University of Otago researcher Dr Mikkel Andersen with the machine that helped him and fellow researchers control an individual atom. Photos by Gregor Richardson.
University of Otago researcher Dr Mikkel Andersen with the machine that helped him and fellow researchers control an individual atom. Photos by Gregor Richardson.
The individual atom appears on a computer screen.
The individual atom appears on a computer screen.

The equipment Dr Mikkel Andersen and fellow researchers have developed to control individual atoms looks like the stuff of historic science fiction.

There are seven lasers and a host of other scientific apparatus in a large machine, and when one researcher let a wire fall in front of a powerful laser it promptly began to smoke in a slightly alarming manner.

But the equipment in a lab in a University of Otago science block has helped Dr Andersen and his team do what has not been done before; control individual atoms, making them appear wherever they want them to.
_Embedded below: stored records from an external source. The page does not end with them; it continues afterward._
(** * postgres-mcp-server: request handlers and the write gate

    A shallow embedding of the two server programs of the repository,
    [src/index.ts] (server version 0.1.0, module [V010]) and the program
    of server version 1.0.0 (the one the README describes, module
    [V100]), and the properties of their four request handlers.

    JavaScript strings are sequences of UTF-16 code units; the database
    and the runtime's [URL] and [JSON] objects are parameters of the
    handlers. *)

From Stdlib Require Import String Ascii NArith List Bool Lia.
From stdpp Require Import base option list sorting.
(** X26.  When the file of a redirection cannot be written, the command
    has run all the same: [execute] returns the message
    [Redirect failed: ...] and the session is the one the command left,
    with the world as the failed write left it. *)
Theorem redirect_failure_is_reported (t t1 : Terminal W)
    (line left right output msg : str) (w2 : W) :
  runs line ->
  contains "|" (strip line) = false ->
  contains ">" (strip line) = true ->
  redirect_parts (strip line) = [left; right] ->
  execute (strip left) (history_append (strip line) t) = (Return output, t1) ->
  write_text (contains ">>" (strip line)) (redirect_path (strip right) t1)
    (output ++ nl) (world t1) = (Raise (Exception msg), w2) ->
  execute line t
  = (Return (ColorOutput.error ("Redirect failed: " ++ msg)),
     set_world w2 t1).
Proof.
  intros Hr Hp Hg Hparts Hx Hw.
  pose proof (execute_redirect line t Hr Hp Hg) as E.
  unfold _handle_redirect in E. unfold redirect_parts in Hparts.
  rewrite Hparts in E. unfold execute_call at 1 in E.
  rewrite Hx, Hw in E. congruence.
Qed.
Lemma transformKeys_round_trip_sample :
  json_like sample_customer = true
  /\ keys_all letters_only sample_customer = true
  /\ transformKeysToCamel (transformKeysToSnake sample_customer) = sample_customer.
Proof.
  split; [reflexivity|]. split; [reflexivity|].
  apply (transformKeys_round_trip sample_customer); reflexivity.
Defined.

(** ** Idempotence of [transformKeysToSnake] *)

Lemma before_trans k1 k2 k3 :
  before k1 k2 = true -> before k2 k3 = true -> before k1 k3 = true.
Proof.
  unfold before.
  destruct (array_index k1) as [i1|], (array_index k2) as [i2|],
    (array_index k3) as [i3|]; try reflexivity; try discriminate.
  rewrite !N.ltb_lt. lia.
Qed.

Lemma before_not_index k1 k2 : array_index k2 = None -> before k1 k2 = true.
Proof. unfold before. intros ->. destruct (array_index k1); reflexivity. Qed.

Lemma ordered_keys_before a k rest :
  ordered_keys (a ++ k :: rest) = true -> forall k', In k' a -> before k' k = true.
Proof.
  induction a as [|x a IH]; intros H k' Hin; [destruct Hin|].
  cbn in H. apply andb_prop in H as [Hx Ha]. destruct Hin as [->|Hin].
  - apply (proj1 (forallb_forall _ _) Hx). apply in_or_app. right. now left.
  - apply IH; assumption.
Qed.

Lemma ordered_keys_snoc ks k :
  ordered_keys ks = true -> array_index k = None -> ordered_keys (ks ++ [k]) = true.
Proof.
  intros H Hk. induction ks as [|x ks IH]; [reflexivity|].
  cbn in *. apply andb_prop in H as [Hx Hks]. rewrite (IH Hks), andb_true_r.
  rewrite forallb_app, Hx. cbn. now rewrite (before_not_index x k Hk).
Qed.

Lemma replace_value_keys k v entries :
  map fst (replace_value k v entries) = map fst entries.
Proof.
  induction entries as [|e rest IH]; [reflexivity|].
  cbn. destruct (String.eqb k (fst e)); cbn; [reflexivity | now rewrite IH].
Qed.

Lemma replace_value_values (Q : json -> Prop) k v entries :
  Q v -> Forall Q (map snd entries) -> Forall Q (map snd (replace_value k v entries)).
Proof.
  intros Hv. induction entries as [|e rest IH]; intros H; [constructor|].
  cbn in *. inversion H; subst.
  destruct (String.eqb k (fst e)); cbn; constructor; auto.
Qed.

Lemma insert_index_In i k v entries e :
  In e (insert_index i k v entries) <-> e = (k, v) \/ In e entries.
Proof.
  induction entries as [|x rest IH]; cbn.
  - intuition.
  - destruct (array_index (fst x)) as [j|]; [destruct (j <? i)%N|]; cbn;
      rewrite ?IH; intuition.
Qed.

Lemma insert_index_keys_In i k v entries k' :
  In k' (map fst (insert_index i k v entries)) <-> k' = k \/ In k' (map fst entries).
Proof.
  rewrite !in_map_iff. split.
  - intros [e [<- He]]. apply insert_index_In in He as [->|He]; [now left|].
    right. now exists e.
  - intros [->|[e [<- He]]].
    + exists (k, v). split; [reflexivity|]. apply insert_index_In. now left.
    + exists e. split; [reflexivity|]. apply insert_index_In. now right.
Qed.

Lemma insert_index_NoDup i k v entries :
  List.NoDup (map fst entries) -> ~ In k (map fst entries) ->
  List.NoDup (map fst (insert_index i k v entries)).
Proof.
  induction entries as [|x rest IH]; intros Hnd Hk; cbn.
  - constructor; [intros []|constructor].
  - cbn in Hnd, Hk. inversion Hnd as [|? ? Hx Hrest]; subst.
    assert (Hgoal : List.NoDup (k :: fst x :: map fst rest)).
    { constructor; [exact Hk | exact Hnd]. }
    destruct (array_index (fst x)) as [j|]; [destruct (j <? i)%N|]; cbn;
      try exact Hgoal.
    constructor.
    + intros Hin. apply insert_index_keys_In in Hin as [E|Hin]; tauto.
    + apply IH; tauto.
Qed.

Lemma insert_index_ordered i k v entries :
  array_index k = Some i ->
  ordered_keys (map fst entries) = true -> ~ In k (map fst entries) ->
  ordered_keys (map fst (insert_index i k v entries)) = true.
Proof.
  intros Hi. induction entries as [|x rest IH]; intros Hord Hk; [reflexivity|].
  cbn in Hord, Hk. apply andb_prop in Hord as [Hx Hrest].
  assert (Hstop : before k (fst x) = true ->
                  ordered_keys (k :: fst x :: map fst rest) = true).
  { intros Hb. cbn. rewrite Hb, Hx, Hrest, !andb_true_r. cbn.
    apply forallb_forall. intros y Hy.
    apply (before_trans k (fst x) y Hb).
    exact (proj1 (forallb_forall _ _) Hx y Hy). }
  cbn [insert_index]. destruct (array_index (fst x)) as [j|] eqn:Ej.
  - destruct (j <? i)%N eqn:Eji.
    + cbn. rewrite IH by tauto. rewrite andb_true_r.
      apply forallb_forall. intros y Hy.
      apply insert_index_keys_In in Hy as [->|Hy].
      * unfold before. rewrite Ej, Hi. exact Eji.
      * exact (proj1 (forallb_forall _ _) Hx y Hy).
    + apply Hstop. unfold before. rewrite Hi, Ej.
      apply N.ltb_lt. apply N.ltb_ge in Eji.
      assert (j <> i); [|lia]. intros ->.
      apply Hk. left. apply (array_index_injective _ _ i); assumption.
  - apply Hstop. unfold before. now rewrite Hi, Ej.
Qed.

Lemma insert_index_last i k v entries :
  array_index k = Some i ->
  (forall k', In k' (map fst entries) -> before k' k = true) ->
  insert_index i k v entries = entries ++ [(k, v)].
Proof.
  intros Hi. induction entries as [|x rest IH]; intros Hb; [reflexivity|].
  cbn. pose proof (Hb (fst x) (or_introl eq_refl)) as Hx.
  unfold before in Hx. rewrite Hi in Hx.
  destruct (array_index (fst x)) as [j|]; [|discriminate].
  rewrite Hx. f_equal. apply IH. intros k' Hk'. apply Hb. now right.
Qed.

Lemma add_property_last k v entries :
  (forall k', In k' (map fst entries) -> before k' k = true) ->
  add_property k v entries = entries ++ [(k, v)].
Proof.
  intros Hb. unfold add_property. destruct (array_index k) as [i|] eqn:E.
  - now apply insert_index_last.
  - reflexivity.
Qed.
The accomplishment, by the team of six at Otago's physics department, follows an international breakthrough in 2010 when they isolated and captured a neutral rubidium-85 atom, and then photographed it for the first time.

Dr Andersen, the lead researcher, said in the team's air-conditioned laboratory many kinds of ''noise'', electromagnetic, sound, and temperature contrasts that can affect the equipment and results had been minimised or eliminated.

Laser light was the key to the process.

''We cool the atoms, hold them, change how they affect each other and make them visible by shining laser light, with different frequency and intensity, on them.

''We make repeated use of the phenomenal degree of control one can have over the frequency of laser light, which is a truly astounding feature of lasers.''

Dropping the temperature of the atom to almost absolute zero (minus 273degC), eliminated its ''random wobbling'' allowing it to reach a quantum state with high purity.

The team managed that about a year ago, and the work was about to be published in a scientific journal.

Dr Andersen said the results may be beneficial in the future development of a wide range of technologies, including incredibly fast quantum computers for calculations of extreme complexity.

Pressed on what other applications might be developed, he said it was the sort of question he tried to avoid.

The team was doing ''fundamental science'', and when scientists answered such questions, 30 years later the use of the technology was always something quite different than predicted.

On his feeling when the breakthrough had been made, he said after working towards the outcome for 10 years, it felt ''great to reach a long-term goal''.

''I thought 'Should I quit my job now?'''

However, he did not and would continue the work.

The next steps were investigations of how two atoms being brought together could exchange properties, and building molecules in particular quantum states from individual atoms.

The research was supported by the Marsden Fund, which provided $717,391 over three years.